[m-dev.] For review: change array__sort/1 to use samsort

Ralph Becket rbeck at microsoft.com
Tue Feb 13 02:32:05 AEDT 2001


Estimated hours taken: 3

library/array.m:
	Removed mergesort in favour of samsort which has much better
	performance on mostly sorted data and is within a hair as
	good on random data.

Index: array.m
===================================================================
RCS file: /home/mercury1/repository/mercury/library/array.m,v
retrieving revision 1.84
diff -u -r1.84 array.m
--- array.m	2001/02/08 17:20:47	1.84
+++ array.m	2001/02/12 15:26:39
@@ -1187,106 +1187,10 @@
 :- pragma type_spec(array__sort/1, T = int).
 :- pragma type_spec(array__sort/1, T = string).
 
-array__sort(A) = merge_sort(A).
+array__sort(A) = samsort_subarray(A, array__min(A), array__max(A)).
 
 
%---------------------------------------------------------------------------
---%
 
-    % Merge sort an array.
-    %
-:- func merge_sort(array(T)) = array(T).

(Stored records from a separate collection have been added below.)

Lemma free_inv p i :
  inv p -> threads p !! i = Some T_free ->
  inv (NPool (jobs p) (workers p) (job_links p) (delete i (worker_links p)) (terminate p) (<[i := T_exit]> (threads p)) (destroy p)
         (stack p) (pushed p) (executed p)).
Proof.
  intros Hinv Ht. assert (i < length (threads p)) as Hlt by by eapply lookup_lt_Some.
  destruct Hinv as [H1 H2 H3 H4 H5 H6 H7 H8]. constructor; cbn; try done.
  - rewrite H2. unfold running. cbn. pose proof (omap_insert run_of _ _ _ T_exit Ht) as Hp. cbn in Hp. by rewrite Hp.
  - intros j. rewrite length_insert. destruct (decide (j = i)) as [->|Hne].
    + rewrite lookup_delete_eq, list_lookup_insert_eq by done. rewrite decide_False; [done|]. naive_solver.
    + rewrite lookup_delete_ne, list_lookup_insert_ne by done. apply H3.
  - by rewrite length_insert.
  - intros j. by rewrite length_insert.
  - by rewrite length_insert.
  - intros j [Hj'|Hj']; apply threads_change in Hj' as [[-> ?]|[? Hj']]; try done; apply H7; auto.
  - intros Hd. destruct (H8 Hd). split; by apply no_thread_change.
Qed.

Lemma callback_inv p i r :
  inv p -> nThreadCallback p i = Some r -> exists p', r = now_in p' /\ inv p'.
Proof.
  intros Hinv. unfold nThreadCallback. destruct (threads p !! i) as [t|] eqn:Ht; [|done]. cbn [mbind option_bind].
  destruct t as [| | |job| |]; try done.
  - destruct (mutex_free p); [|done]. intros [= <-].
    destruct (stack p) as [|job rest] eqn:Hst.
    { assert (jobs p = None) as -> by (pose proof (inv_stack p Hinv) as [Hs _]; by rewrite Hst in Hs).
      eexists. split; [done|]. destruct (decide (i ∈ terminate p)) as [Hi|Hi].
      - apply (with_thread_inv p i T_lock); done.
      - apply (with_thread_inv p i T_lock); try done. intros Hd. exfalso. apply Hi, (inv_flags p Hinv). rewrite Hd.
        by eapply lookup_lt_Some. }
    destruct (decide (i ∈ terminate p)) as [Hi|Hi].
    + assert (jobs p = Some job) as -> by (pose proof (inv_stack p Hinv) as [Hs _]; rewrite Hst in Hs; by destruct Hs as [-> _]).
      eexists. split; [done|]. apply (with_thread_inv p i T_lock); done.
    + destruct (take_inv p i job rest Hinv Ht Hi Hst) as (h & l & Hrem & -> & Hinv'). rewrite Hrem, Hst in *.
      cbn [mbind option_bind or_uaf]. eexists. split; [done|]. exact Hinv'.
  - intros [= <-]. eexists. split; [done|]. apply (with_thread_inv p i T_blocking); try done.
    intros Hd. destruct (inv_done p Hinv Hd) as [_ Hb]. exfalso. apply Hb, list_elem_of_lookup. by exists i.
  - intros [= <-]. eexists. split; [done|]. by apply finish_inv.
  - intros [= <-]. eexists. split; [done|]. by apply free_inv.
Qed.

Lemma wake_inv p i : inv p -> threads p !! i = Some T_wait -> inv (with_thread p i T_lock).
Proof. intros Hinv Hi. by apply (with_thread_inv p i T_wait). Qed.

Lemma add_job_inv p job h0 :
  inv p -> job ∉ stack p ->
  h0 = match job_links p !! job with Some _ => job_links p | None => <[job := Link None None]> (job_links p) end ->
  exists h l, LL_INSERT job (jobs p) h0 = Some (h, l) /\
    inv (NPool l (workers p) h (worker_links p) (terminate p) (threads p) (destroy p) (job :: stack p) (pushed p ++ [job]) (executed p)).
Proof.
  intros Hinv Hj ->. destruct Hinv as [H1 H2 H3 H4 H5 H6 H7 H8]. set (h0 := match _ with Some _ => _ | None => _ end).
  assert (is_list h0 (jobs p) (stack p) /\ is_Some (h0 !! job)) as [Hl Hs].
  { unfold h0. destruct (job_links p !! job) eqn:Hjl; [split; [done|by eexists]|].
    split; [|rewrite lookup_insert_eq; by eexists]. destruct H1. split; [|done]. by apply segment_insert. }
  destruct (LL_INSERT_spec job (jobs p) h0 (stack p) Hl Hj Hs) as (h & Hins & Hl' & _).
  exists h, (Some job). split; [done|]. constructor; cbn; try done.
  rewrite H2. by rewrite Permutation_app_comm.
Qed.

Lemma push_inv p job w r :
  inv p -> job ∉ stack p -> nThreadPoolPushTask p job w = Some r -> exists p', r = now_in p' /\ inv p'.
Proof.
  intros Hinv Hj. unfold nThreadPoolPushTask. destruct (mutex_free p); [|done].
  set (h0 := match job_links p !! job with Some _ => _ | None => _ end). destruct w as [i|].
  - case_decide as Hw; [|done]. cbn [mbind option_bind]. intros [= <-].
    destruct (add_job_inv (with_thread p i T_lock) job h0 (wake_inv p i Hinv Hw) Hj eq_refl) as (h & l & Heq & Hinv').
    cbn in Heq. rewrite Heq. cbn [mbind option_bind or_uaf]. eexists. split; [done|]. exact Hinv'.
  - case_decide; [done|]. cbn [mbind option_bind]. intros [= <-].
    destruct (add_job_inv p job h0 Hinv Hj eq_refl) as (h & l & Heq & Hinv').
    rewrite Heq. cbn [mbind option_bind or_uaf]. eexists. split; [done|]. exact Hinv'.
Qed.

Lemma with_destroy_inv p d f :
  inv p -> destroy p <> D_done -> d <> D_done ->
  (forall i, i ∈ f <-> flagged (length (threads p)) d i) -> terminate p ⊆ f ->
  match d with D_loop (Some w) | D_next w => w < length (threads p) | _ => True end ->
  inv (NPool (jobs p) (workers p) (job_links p) (worker_links p) f (threads p) d (stack p) (pushed p) (executed p)).
Proof. intros [] ? ? ? Hsub ?. constructor; cbn; try done. intros i Hi. apply Hsub. auto. Qed.

Lemma destroy_step p r :
  inv p -> nThreadPoolDestory p = Some r ->
  match r with
  | now_in p' => inv p' /\ ~ (exists w, destroy p = D_next w /\ threads p !! w = Some T_exit)
  | use_after_free => exists w, destroy p = D_next w /\ threads p !! w = Some T_exit
  end.
Proof.
  intros Hinv. unfold nThreadPoolDestory. pose proof (inv_walk p Hinv) as Hw. pose proof (inv_links p Hinv) as Hl.
  pose proof (inv_flags p Hinv) as Hf.
  destruct (destroy p) as [|[w|]|w| |] eqn:Hd; try done.
  - intros [= <-]. split; [|by intros (w & ? & _)]. apply with_destroy_inv; try done; [by rewrite Hd| |].
    + intros i. rewrite Hf, (inv_workers p Hinv). unfold flagged. destruct (length (threads p)); lia.
    + rewrite (inv_workers p Hinv). destruct (length (threads p)); [done|lia].
  - rewrite Hl. assert (threads p !! w <> Some T_exit) as Hx.
    { intros Hx. assert (w ∈ terminate p) as Hin by (apply (inv_left p Hinv); by right).
      apply Hf in Hin. cbn in Hin. lia. }
    rewrite decide_True by done. intros [= <-]. split; [|by intros (w' & ? & _)].
    apply with_destroy_inv; try done; [by rewrite Hd| |set_solver].
    intros i. rewrite elem_of_union, elem_of_singleton, Hf. cbn. lia.
  - intros [= <-]. split; [|by intros (w & ? & _)]. apply with_destroy_inv; try done. by rewrite Hd.
  - rewrite Hl. case_decide as Hx.
    + intros [= <-]. split; [|intros (w' & [= <-] & He); by destruct Hx].
      cbn [next created_link]. apply with_destroy_inv; try done; [by rewrite Hd| |by destruct w; cbn; lia].
      intros i. rewrite Hf. destruct w; cbn; lia.
    + intros [= <-]. exists w. split; [done|]. apply dec_stable. naive_solver.
  - unfold mutex_free. case_bool_decide as Hm; [|done]. intros [= <-]. split; [|by intros (w & ? & _)].
    assert (forall t, awake t = T_exit <-> t = T_exit) as Hx by (by intros []).
    assert (forall t j, run_of (awake t) = Some j <-> run_of t = Some j) as Hr by (by intros []).
    destruct Hinv as [H1 H2 H3 H4 H5 H6 H7 H8]. constructor; cbn; try done.
    + rewrite H2. unfold running. cbn. do 2 f_equiv. clear. induction (threads p) as [|[] l IH]; cbn; try done. by constructor.
    + intros i. rewrite length_fmap, H3. apply decide_ext. rewrite list_lookup_fmap.
      destruct (threads p !! i) as [[]|]; naive_solver.
    + by rewrite length_fmap.
    + intros i. rewrite length_fmap, H5, Hd. done.
    + intros i. rewrite list_lookup_fmap. intros Hi. apply H7.
      destruct (threads p !! i) as [[]|]; destruct Hi as [[=]|[=]]; auto.
    + intros _. split; intros Hin; apply list_elem_of_fmap in Hin as (t & Ht & Hin).
      * by destruct t.
      * destruct t; try done.
Qed.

-:- mode merge_sort(array_di) = array_uo is det.
-
-:- pragma type_spec(merge_sort/1, T = int).
-:- pragma type_spec(merge_sort/1, T = string).
-
-merge_sort(A) =
-    merge_sort_2(A, array__copy(A), 1, array__min(A), array__max(A)).
-
-
-
-    % Keep performing merging passes and doubling the size of the
-    % sorted subarrays until we're done.
-    %
-:- func merge_sort_2(array(T), array(T), int, int, int) = array(T).
-:- mode merge_sort_2(array_ui, array_di, in, in, in) = array_uo is det.
-
-:- pragma type_spec(merge_sort_2/5, T = int).

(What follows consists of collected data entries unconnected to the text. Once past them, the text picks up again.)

Lemma cpool_shutdown_witness :
  exists w, run 2 2 4 true blocks (fresh_pool 2 2 4) ends_well = Some (now_in w) /\
    forall es' w', run 2 2 4 true blocks w es' = Some (now_in w') -> length (filter (fun e => is_call e = false) es') <= 21.
Proof.
  destruct (run 2 2 4 true blocks (fresh_pool 2 2 4) ends_well) as [[w|]|] eqn:Hr; [|vm_compute in Hr; discriminate Hr..].
  exists w. split; [reflexivity|].
  assert (destroy w <> D_alive /\ length (adders w) = 1) as [Hd Hl] by (vm_compute in Hr; injection Hr as <-; split; [discriminate|reflexivity]).
  replace 21 with (5 * Z.to_nat 2 + 2 * length (adders w) + 9) by (rewrite Hl; reflexivity).
  apply (cpool_shutdown 2 2 4 true blocks (replicate 4 (Task 0 None)) succeeds true 0 (fresh_pool 2 2 4) ends_well w);
    [reflexivity|lia|reflexivity|reflexivity|exact Hr|exact Hd].
Defined.
(* ===== verification/FileCopy.v ===== *)
(** * FileCopy: copying a file with several threads or processes

    Models [file_cp/mult_thread_cp.c], which divides a mapped file among threads
    that copy byte by byte while another thread draws a progress bar, and
    [file_cp/mult_process_cp.c], which divides it among child processes.

    A mapped file is the bytes it holds; opening files, allocating less than all
    memory and creating threads succeed. A thread copies one byte in a step; the
    thread that draws reads one counter in a step. *)
From S2P Require Import Prelude.
#[local] Open Scope Z_scope.

(** ** Threads *)

Definition ITEMS : Z := 50.

Record arg_t := Arg { off : Z; size : Z; t_no : nat }.

(** The loop over [arr] in [main]; [None] where [off], an [int], overflows. *)
Fixpoint fill_args (n i : nat) (off len : Z) : option (list arg_t) :=
  match n with
  | O => Some []
  | S n' => if int32 (off + len) =? off + len then rest ← fill_args n' (S i) (off + len) len; Some (Arg off len i :: rest) else None
  end.

(** The tasks of the threads; [len] and the last [size] are [int]s. *)
Definition build_args (st_size : Z) (n : nat) : option (list arg_t) :=
  let len := int32 (st_size / Z.of_nat n) in
  arr ← fill_args n 0 0 len;
  Some (alter (fun a => Arg (off a) (int32 (size a + st_size mod Z.of_nat n)) (t_no a)) (n - 1)%nat arr).

(** [display]: has added the counters of [i] threads and drawn [draw] marks, or
    has ended. *)
Inductive display := D_sum (i : nat) (sum draw : Z) | D_done (draw : Z).

Record world := World {
  d : str;                   (* the mapped copy *)
  progress : list nat;       (* [i] of each thread *)
  done : list Z;
  disp : display }.

Inductive effect := now_in (w : world) | undefined.

Section copying.
Variable s : str.            (* the mapped source *)
Variable arr : list arg_t.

-:- pragma type_spec(merge_sort_2/5, T = string).
-
-merge_sort_2(A, B, N, Lo, Hi) =
-    ( if N >= Hi
-      then A
-      else merge_sort_2(merge_sort_3(A, B, Lo, N, Hi), A, N + N, Lo, Hi)
-    ).
-
-
-
-    % Perform a merge operation over each successive pair of
-    % sorted subarrays.
-    %
-:- func merge_sort_3(array(T), array(T), int, int, int) = array(T).

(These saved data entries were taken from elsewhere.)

Fixpoint run (t : table) (es : list event) : option (outcome table) :=
  match es with
  | [] => Some (returns t)
  | e :: es' => o ← step t e; match o with returns t' => run t' es' | _ => Some o end
  end.

(** ** Specification *)

(** The forks a philosopher has in its hands. *)
Definition holds (i : nat) (p : place) (f : nat) : Prop :=
  match p with
  | has_left | leaving => f = l i
  | eating => f = l i \/ f = r i
  | _ => False
  end.
Definition has (t : table) (i f : nat) : Prop := exists p, places t !! i = Some p /\ holds i p f.

(** A semaphore is zero exactly while its fork is in the hands of one philosopher. *)
Definition fork_ok (t : table) (f v : nat) : Prop :=
  (v = 1 /\ forall i, ~ has t i f) \/ (v = 0 /\ exists i, has t i f /\ forall j, has t j f -> j = i).

(** Who waits for a fork that is free has been overtaken by one who was woken. *)
Definition patient (t : table) (j : nat) : Prop :=
  places t !! j = Some waiting -> forks t !! l j = Some 0 \/ exists k, places t !! k = Some hungry /\ l k = l j.

Record table_ok (t : table) : Prop := {
  ok_forks : length (forks t) = 5;
  ok_places : length (places t) = 5;
  ok_values : forall f v, forks t !! f = Some v -> fork_ok t f v;
  ok_range : forall i, places t !! i = Some eating -> r i < 5;
  ok_patient : wakes = true -> forall j, patient t j }.

(** ** Every step keeps the table *)

Context (Hl : forall i, i < 5 -> l i < 5) (Hlr : forall i, i < 5 -> l i <> r i).

Lemma has_move i p q t j f : places t !! i = Some q -> has (move i p t) j f <-> if decide (j = i) then holds i p f else has t j f.
Proof.
  intros Hi. unfold has, move. cbn [places]. case_decide as Hd.
  - subst j. rewrite list_lookup_insert_eq by by eapply lookup_lt_Some. naive_solver.
  - by rewrite list_lookup_insert_ne by congruence.
Qed.

Lemma has_place t i p f : places t !! i = Some p -> has t i f <-> holds i p f.
Proof. unfold has. naive_solver. Qed.

(** A fork is taken, and one is put down. *)
Lemma take_ok t i p q f v :
  table_ok t -> places t !! i = Some q -> forks t !! f = Some (S v) ->
  (forall g, holds i p g <-> g = f \/ holds i q g) ->
  (forall g u, <[f := v]> (forks t) !! g = Some u -> fork_ok (move i p (set_fork f v t)) g u).
Proof.
  intros Hok Hi Hf Hp g u Hg. destruct (ok_values t Hok f (S v) Hf) as [[Hv Hno]|[Hv _]]; [|done]. injection Hv as ->.
  assert (forall j, has (move i p (set_fork f 0 t)) j g <-> (j = i /\ g = f) \/ has t j g) as Hhas.
  { intros j. rewrite (has_move i p q (set_fork f 0 t)) by done. case_decide as Hd; [subst j; rewrite Hp, (has_place t i q) by done; tauto|].
    unfold has. cbn [set_fork places]. naive_solver. }
  destruct (decide (g = f)) as [->|Hne].
  - rewrite list_lookup_insert_eq in Hg by by eapply lookup_lt_Some. injection Hg as <-. right. split; [done|]. exists i.
    split; [apply Hhas; by left|]. intros j [[-> _]|Hj]%Hhas; [done|]. by destruct (Hno j).
  - rewrite list_lookup_insert_ne in Hg by done. destruct (ok_values t Hok g u Hg) as [[-> Hn]|(-> & k & Hk & Hu)]; [left|right]; (split; [done|]).
    + intros j [[_ ?]|Hj]%Hhas; [done|]. by destruct (Hn j).
    + exists k. split; [apply Hhas; by right|]. intros j [[_ ?]|Hj]%Hhas; [done|]. by apply Hu.
Qed.

Lemma put_down_ok t i p q f v w :
  table_ok t -> places t !! i = Some q -> forks t !! f = Some v -> holds i q f ->
  (forall g, holds i p g <-> g <> f /\ holds i q g) ->
  (forall j f', has w j f' <-> has (move i p t) j f') ->
  (forall g u, <[f := S v]> (forks t) !! g = Some u -> fork_ok w g u).
Proof.
  intros Hok Hi Hf Hq Hp Hw g u Hg.
  assert (forall j, has w j g <-> has t j g /\ ~ (j = i /\ g = f)) as Hhas.
  { intros j. rewrite Hw, (has_move i p q t) by done. case_decide as Hd; [subst j; rewrite Hp, (has_place t i q) by done|]; tauto. }
  assert (has t i f) as Hi' by by exists q.
  destruct (decide (g = f)) as [->|Hne].
  - rewrite list_lookup_insert_eq in Hg by by eapply lookup_lt_Some. injection Hg as <-.
    destruct (ok_values t Hok f v Hf) as [[_ Hno]|(-> & k & Hk & Hu)]; [by destruct (Hno i)|]. left. split; [done|].
    intros j [Hj Hn]%Hhas. apply Hn. split; [|done]. rewrite (Hu j Hj). symmetry. by apply Hu.
  - rewrite list_lookup_insert_ne in Hg by done. destruct (ok_values t Hok g u Hg) as [[-> Hn]|(-> & k & Hk & Hu)]; [left|right]; (split; [done|]).
    + intros j [Hj _]%Hhas. by destruct (Hn j).
    + exists k. split; [apply Hhas; split; [done|]; by intros [_ ?]|]. intros j [Hj _]%Hhas. by apply Hu.
Qed.

Lemma place_lt t i p : table_ok t -> places t !! i = Some p -> i < 5.
Proof. intros Hok Hi%lookup_lt_Some. by rewrite (ok_places t Hok) in Hi. Qed.

(** Going from one place to another with the same forks. *)
Lemma same_ok t i p q :
  table_ok t -> places t !! i = Some q -> (forall g, holds i p g <-> holds i q g) -> p <> eating ->
  (wakes = true -> forall j, patient (move i p t) j) -> table_ok (move i p t).
Proof.
  intros Hok Hi Hp Hne Hpat. assert (forall j g, has (move i p t) j g <-> has t j g) as Hhas.
  { intros j g. rewrite (has_move i p q t) by done. case_decide; [subst j; by rewrite Hp, (has_place t i q)|done]. }
  constructor; cbn [move forks places]; [apply Hok|rewrite length_insert; apply Hok| | |done].
  - intros f v Hf. destruct (ok_values t Hok f v Hf) as [[-> Hn]|(-> & k & Hk & Hu)]; [left|right]; (split; [done|]).
    + intros j. rewrite Hhas. apply Hn.
    + exists k. rewrite Hhas. split; [done|]. intros j. rewrite Hhas. apply Hu.
  - intros j. destruct (decide (j = i)) as [->|]; [|rewrite list_lookup_insert_ne by done; apply Hok].
    rewrite list_lookup_insert_eq by by eapply lookup_lt_Some. congruence.
Qed.

Lemma elem_waiters f t j : length (places t) = 5 -> j ∈ waiters f t <-> places t !! j = Some waiting /\ l j = f.
Proof.
  intros Hlen. unfold waiters. rewrite list_elem_of_filter, elem_of_seq. split; [tauto|]. intros H. split; [done|].
  destruct H as [H%lookup_lt_Some _]. lia.
Qed.

Lemma post_ok t i p q f w :
  table_ok t -> places t !! i = Some q -> q = eating \/ q = leaving -> p = leaving \/ p = resting ->
  f < 5 -> holds i q f -> (forall g, holds i p g <-> g <> f /\ holds i q g) ->
  match post f w (move i p t) with Some (returns t') => table_ok t' | Some _ => False | None => True end.
Proof.
  intros Hok Hi Hq Hp Hf Hh Hpq. unfold post. cbn [move forks]. destruct (forks t !! f) as [v|] eqn:Hv.
  2:{ apply lookup_ge_None in Hv. rewrite (ok_forks t Hok) in Hv. lia. }
  assert (Hlt := Hi). apply lookup_lt_Some in Hlt. set (t1 := set_fork f (S v) (move i p t)).
  assert (length (places t1) = 5) as Hlen by (cbn; rewrite length_insert; apply Hok).
  assert (forall k, places t !! k = Some hungry -> k <> i) as Hnk by (intros k Hk ->; naive_solver).
  assert (forall j, j <> i -> places t1 !! j = places t !! j) as Hpl by (intros j Hj; cbn; by rewrite list_lookup_insert_ne).
  assert (places t1 !! i = Some p) as Hpi by (cbn; by apply list_lookup_insert_eq).
  assert (forall j, places t1 !! j = Some eating -> r j < 5) as Hrange.
  { intros j Hj. destruct (decide (j = i)) as [->|Hne]; [naive_solver|]. rewrite Hpl in Hj by done. by apply Hok. }
  (* who waits for another fork waits as before *)
  assert (wakes = true -> forall j, places t1 !! j = Some waiting -> l j <> f ->
    forks t1 !! l j = Some 0 \/ exists k, places t1 !! k = Some hungry /\ l k = l j) as Hold.
  { intros Hw j Hj Hne. assert (j <> i) as Hji by (intros ->; naive_solver). rewrite Hpl in Hj by done.
    destruct (ok_patient t Hok Hw j Hj) as [H0|(k & Hk & Hlk)]; [left|right].
    - cbn. by rewrite list_lookup_insert_ne.
    - exists k. by rewrite Hpl by by apply Hnk. }
  destruct w as [j|]; case_decide as Hd; try done.
  - destruct Hd as [Hw [Hj Hlj]%elem_waiters]; [|done].
    assert (forall k, places (move j hungry t1) !! k = if decide (k = j) then Some hungry else places t1 !! k) as Hpl'.
    { intros k. cbn. case_decide; [subst k; apply list_lookup_insert_eq; eapply lookup_lt_Some, Hj|by rewrite list_lookup_insert_ne]. }
    constructor; cbn [forks places move].
    + cbn. rewrite length_insert. apply Hok.
    + rewrite length_insert. exact Hlen.
    + apply (put_down_ok t i p q f v); try done. intros k g. rewrite (has_move j hungry waiting t1) by done.
      case_decide; [subst k; rewrite <- (has_place t1 j waiting) by done|]; unfold has; cbn [t1 set_fork places]; naive_solver.
    + intros k. rewrite Hpl'. case_decide; [done|apply Hrange].
    + intros _ k Hk. rewrite Hpl' in Hk. case_decide as Hkj; [done|]. destruct (decide (l k = f)) as [Hlk|Hlk].
      * right. exists j. rewrite Hpl', decide_True by done. by rewrite Hlj, Hlk.
      * destruct (Hold Hw k Hk Hlk) as [H0|(k' & Hk' & Hlk')]; [by left|right]. exists k'. rewrite Hpl'. split; [|done]. by case_decide.
  - constructor; cbn [forks places t1 set_fork].
    + rewrite length_insert. apply Hok.
    + exact Hlen.
    + apply (put_down_ok t i p q f v); try done.
    + exact Hrange.
    + intros Hw k Hk. apply (Hold Hw k Hk). intros Hlk. apply Hd. split; [done|]. intros He.
      assert (k ∈ waiters f t1) as Hin by (apply elem_waiters; done). rewrite He in Hin. by apply not_elem_of_nil in Hin.
Qed.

-:- mode merge_sort_3(array_ui, array_di, in, in, in) = array_uo is det.
-
-:- pragma type_spec(merge_sort_3/5, T = int).
-:- pragma type_spec(merge_sort_3/5, T = string).
-
-merge_sort_3(A, B0, I, N, Hi) = B :-
-    (      if I + N > Hi then
-                B  = copy_subarray(A, B0, I, Hi, I)
-      else if I + N + N > Hi then
-                B  = merge_subarrays(A, B0, I, I+N-1, I+N, Hi, I)
-      else
-                B1 = merge_subarrays(A, B0, I, I+N-1, I+N, I+N+N-1, I),
-                B  = merge_sort_3(A, B1, I+N+N, N, Hi)
-    ).
-
-%--------------------------------------------------------------------------
----%
-
-    % merges the two sorted consecutive subarrays Lo1 .. Hi1 and
-    % Lo2 .. Hi2 from A into the subarray starting at I in B.
-    % 
-:- func merge_subarrays(array(T), array(T), int, int, int, int, int) =
array(T).
-:- mode merge_subarrays(array_ui, array_di, in, in, in, in, in) = array_uo
-            is det.
-
-:- pragma type_spec(merge_subarrays/7, T = int).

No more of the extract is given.